No, loved ones, there isn’t such thing as an infinity of colors. In fact, there are exactly 1.9180795e+28 (or, for better readability, 1.9180795e^28 ) distinct colors, no more, no less.
That’s exactly 19,180,795,000,000,000,000,000,000,000 colors. Well, exactly – here – is used more like “roughly”, because of the the implications of the following wild thought I had.
- The wavelength of light ranges from 700 nm (7 * 10^-7) to 390 nm. This means that the available wavelength of light is 310 nano-meters.
- The Planck length, meaning the absolute minimum length in the universe, is 1.616199(97) * 10^-35m.
- So, in the available wavelength of 310nm, we have 1.9180795e^28 units of Planck length.

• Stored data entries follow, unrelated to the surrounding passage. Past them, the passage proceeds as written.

Lemma elem_of_upstream_boundary G shown u :
  u ∈ upstream_boundary G shown ↔ (u ∉ shown) ∧ (∃ v, v ∈ shown ∧ (u, v) ∈ edges G).
Proof.
  unfold upstream_boundary. rewrite elem_of_filter, elem_of_map.
  split; intros [Hu H]; (split; [done|]).
  - destruct H as ([u' v] & -> & Hin). apply elem_of_filter in Hin as [Hv He].
    by exists v.
  - destruct H as (v & Hv & He). exists (u, v). split; [done|].
    by apply elem_of_filter.
Qed.

Lemma elem_of_edges_reverse G u v : (u, v) ∈ edges (reverse G) ↔ (v, u) ∈ edges G.
Proof.
  unfold reverse. simpl. rewrite elem_of_map. split.
  - by intros ([a b] & [= -> ->] & He).
  - intros He. by exists (v, u).
Qed.

Lemma wf_reverse G : wf G → wf (reverse G).
Proof.
  intros Hwf [u v] He. apply (proj1 (elem_of_edges_reverse G u v)) in He.
  destruct (Hwf _ He). by split.
Qed.

Lemma wf_edge G u v : wf G → (u, v) ∈ edges G → u ∈ nodes G ∧ v ∈ nodes G.
Proof. intros Hwf He. exact (Hwf _ He). Qed.

(** On a graph of [networkx], [node_boundary] is the downstream boundary. *)
Lemma node_boundary_downstream G shown :
  wf G → node_boundary G shown = downstream_boundary G shown.
Proof.
  intros Hwf. apply set_eq. intros v.
  rewrite elem_of_downstream_boundary. unfold node_boundary.
  rewrite elem_of_difference, elem_of_set_bind. split.
  - intros [(u & Hin & Hv) Hnot]. apply elem_of_successors in Hv.
    apply elem_of_filter in Hin as [Hu Hs]. split.
    + intros Hshown. apply Hnot, elem_of_filter. split; [|done].
      by destruct (wf_edge G u v).
    + by exists u.
  - intros [Hnot (u & Hu & He)]. split.
    + exists u. split; [|by apply elem_of_successors].
      apply elem_of_filter. split; [|done]. by destruct (wf_edge G u v).
    + intros Hin. by apply elem_of_filter in Hin as [_ ?].
Qed.

Lemma downstream_reverse G shown :
  downstream_boundary (reverse G) shown = upstream_boundary G shown.
Proof.
  apply set_eq. intros v.
  rewrite elem_of_downstream_boundary, elem_of_upstream_boundary.
  by setoid_rewrite elem_of_edges_reverse.
Qed.

Lemma node_boundary_upstream G shown :
  wf G → node_boundary (reverse G) shown = upstream_boundary G shown.
Proof.
  intros Hwf. rewrite node_boundary_downstream by by apply wf_reverse.
  apply downstream_reverse.
Qed.

(** The loop makes the hops of [expands_by_hops]. *)
Lemma expand_hops G boundary hops shown :
  (∀ S, node_boundary G S = boundary S) →
  ∃ k : nat,
    k ≤ hops ∧
    expand G hops shown = Nat.iter k (hop boundary) shown ∧
    (∀ i, i < k → boundary (Nat.iter i (hop boundary) shown) ≠ ∅) ∧
    (k < hops → boundary (expand G hops shown) = ∅).
Proof.
  intros Hbd. revert shown.
  induction hops as [|hops IH]; intros shown; simpl.
  - exists 0. repeat split; [done|lia|lia].
  - rewrite Hbd. case_decide as Hnew.
    + exists 0. repeat split; [lia|lia|done].
    + destruct (IH (shown ∪ boundary shown)) as (k & Hk & Heq & Hsteps & Hstop).
      exists (S k). rewrite Nat.iter_succ_r. repeat split.
      * lia.
      * done.
      * intros [|i] Hi; [done|]. rewrite Nat.iter_succ_r. apply Hsteps. lia.
      * intros Hlt. apply Hstop. lia.
Qed.

(** C4. [e + n] makes at most [n] downstream hops, each one adding the
    nodes that one outgoing edge reaches from the shown set and that are
    not shown yet, and stops at the first hop that would add nothing; for
    [n] zero or negative the shown set is that of [e]; [e - n] does the
    same upstream, against the edges. *)
Theorem expansion_by_hops (e : ERD) (n : Z) :
  wf (graph e) →
  (∃ e', __add__ e (OpInt n) = Ok e' ∧
         graph e' = graph e ∧
         expands_by_hops (downstream_boundary (graph e)) n
           (nodes_to_show e) (nodes_to_show e') ∧
         ((n ≤ 0)%Z → nodes_to_show e' = nodes_to_show e)) ∧
  (∃ e', __sub__ e (OpInt n) = Ok e' ∧
         graph e' = graph e ∧
         expands_by_hops (upstream_boundary (graph e)) n
           (nodes_to_show e) (nodes_to_show e') ∧
         ((n ≤ 0)%Z → nodes_to_show e' = nodes_to_show e)).
Proof.
  intros Hwf. split; eexists; (split; [reflexivity|]); simpl;
    (split; [done|]); split.
  - destruct (expand_hops (graph e) (downstream_boundary (graph e))
                (Z.to_nat n) (nodes_to_show e)) as (k & ? & ? & ? & ?).
    { intros S. by apply node_boundary_downstream. }
    by exists k.
  - intros Hn. by replace (Z.to_nat n) with 0 by lia.
  - destruct (expand_hops (reverse (graph e)) (upstream_boundary (graph e))
                (Z.to_nat n) (nodes_to_show e)) as (k & ? & ? & ? & ?).
    { intros S. by apply node_boundary_upstream. }
    by exists k.
  - intros Hn. by replace (Z.to_nat n) with 0 by lia.
Qed.

Lemma chain_wf : wf chain.
Proof. apply (bool_decide_unpack _). by vm_compute. Defined.

Example chain_downstream :
  nodes_to_show <$> __add__ (chain_at "a") (OpInt 1)
  = Ok {[ qualified "lab" "a"; qualified "lab" "b" ]} ∧
  nodes_to_show <$> __add__ (chain_at "a") (OpInt 5)
  = Ok {[ qualified "lab" "a"; qualified "lab" "b"; qualified "lab" "c" ]} ∧
  nodes_to_show <$> __sub__ (chain_at "c") (OpInt 1)
  = Ok {[ qualified "lab" "b"; qualified "lab" "c" ]}.
Proof. repeat split; by vm_compute. Qed.

Lemma expansion_by_hops_witness :
  wf chain ∧
  (∃ e', __add__ (chain_at "a") (OpInt 1) = Ok e' ∧
         graph e' = chain ∧
         expands_by_hops (downstream_boundary chain) 1
           {[ qualified "lab" "a" ]} (nodes_to_show e') ∧
         ((1 ≤ 0)%Z → nodes_to_show e' = {[ qualified "lab" "a" ]})) ∧
  (∃ e', __sub__ (chain_at "a") (OpInt 1) = Ok e' ∧
         graph e' = chain ∧
         expands_by_hops (upstream_boundary chain) 1
           {[ qualified "lab" "a" ]} (nodes_to_show e') ∧
         ((1 ≤ 0)%Z → nodes_to_show e' = {[ qualified "lab" "a" ]})).
Proof.
  split; [exact chain_wf|].
  exact (expansion_by_hops (chain_at "a") 1 chain_wf).
Defined.

End Hops.

(** ** Part tables in the diagram *)

Section Parts.

Import Str Erd.

(** The slice [s[:len(p)]] is [p] exactly when [s] begins with [p]. *)
Lemma slice_to_prefix p s :
  p = slice_to (String.length p) s ↔ ∃ rest, s = p +:+ rest.
Proof.
  revert s. induction p as [|a p IH]; intros s; simpl.
  - split; [by exists s|done].
  - destruct s as [|b s].
    + split; [done|]. by intros [rest Hrest].
    + split.
      * intros [= -> Hp]. apply IH in Hp as [rest ->]. by exists rest.
      * intros [rest Hrest]. rewrite string_app_cons in Hrest.
        injection Hrest as -> Hs. f_equal. apply IH. by exists rest.
Qed.

Lemma split_dotted c s :
  contains c s = true → ∃ a b rest, split c s = a :: b :: rest.
Proof.
  induction s as [|x s IH]; simpl; [done|].
  intros Hc. case_decide as Hx.
  - destruct (split_nonempty c s) as (h & t & ->). by eauto.
  - apply orb_true_iff in Hc as [Hc|Hc].
    + by apply bool_decide_eq_true in Hc.
    + destruct (IH Hc) as (a & b & rest & ->). by eauto.
Qed.

(** [is_part] on two identifiers with a dot decides part-of. *)
Lemma is_part_dotted part master :
  contains "." part = true → contains "." master = true →
  ∃ b : bool, is_part part master = Ok b ∧ (b = true ↔ part_of part master).
Proof.
  intros Hp Hm. unfold is_part, part_of, db_segment, table_segment.
  destruct (split_dotted _ _ Hp) as (p0 & p1 & prest & ->).
  destruct (split_dotted _ _ Hm) as (m0 & m1 & mrest & ->).
  simpl. case_bool_decide as Hdb; simpl.
  - eexists. split; [reflexivity|].
    rewrite bool_decide_eq_true.
    replace (String.length (strip "`" m1) + 2)
      with (String.length (strip "`" m1 +:+ "__"))
      by (by rewrite string_length_app).
    rewrite slice_to_prefix. split.
    + intros [rest Hrest]. split; [done|]. exists rest. by rewrite Hrest, string_app_assoc.
    + intros [_ [rest Hrest]]. exists rest. by rewrite Hrest, string_app_assoc.
  - exists false. split; [done|]. split; [done|]. by intros [? _].
Qed.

- Because the Planck length is the absolute minimum, we can’t have anything in between consecutive units. So, there are never – and can never be – subdivisions of it.
- This leads to the conclusion that there is a finite number of colors and this number is a multiple of Planck lengths.
Technically, we can consider each of them as a distinct color, with a distinctive wavelength, the same way, for different wavelengths, we consider different colors.
Of course, we have not – yet – devised such device that can perceive each and every single color there is and, of course, the regular human being can see only a fraction of these distinct colors (around one million), while the most color-blessed folk can see around 99 million (due to a condition called Tetrachromacy). Thus, how one perceives these colors is not a subject of this discussion.
Furthermore, there also are other factors that determine the perceived or calculated color. But, then again, they are based on a finite number of possible light wavelengths and are, thus, finite, however incomprehensible their number may be.
Finally, on a more personal note, I cannot name more than 16 of these distinct colors. So, it’s safe to assume that I don’t know any color.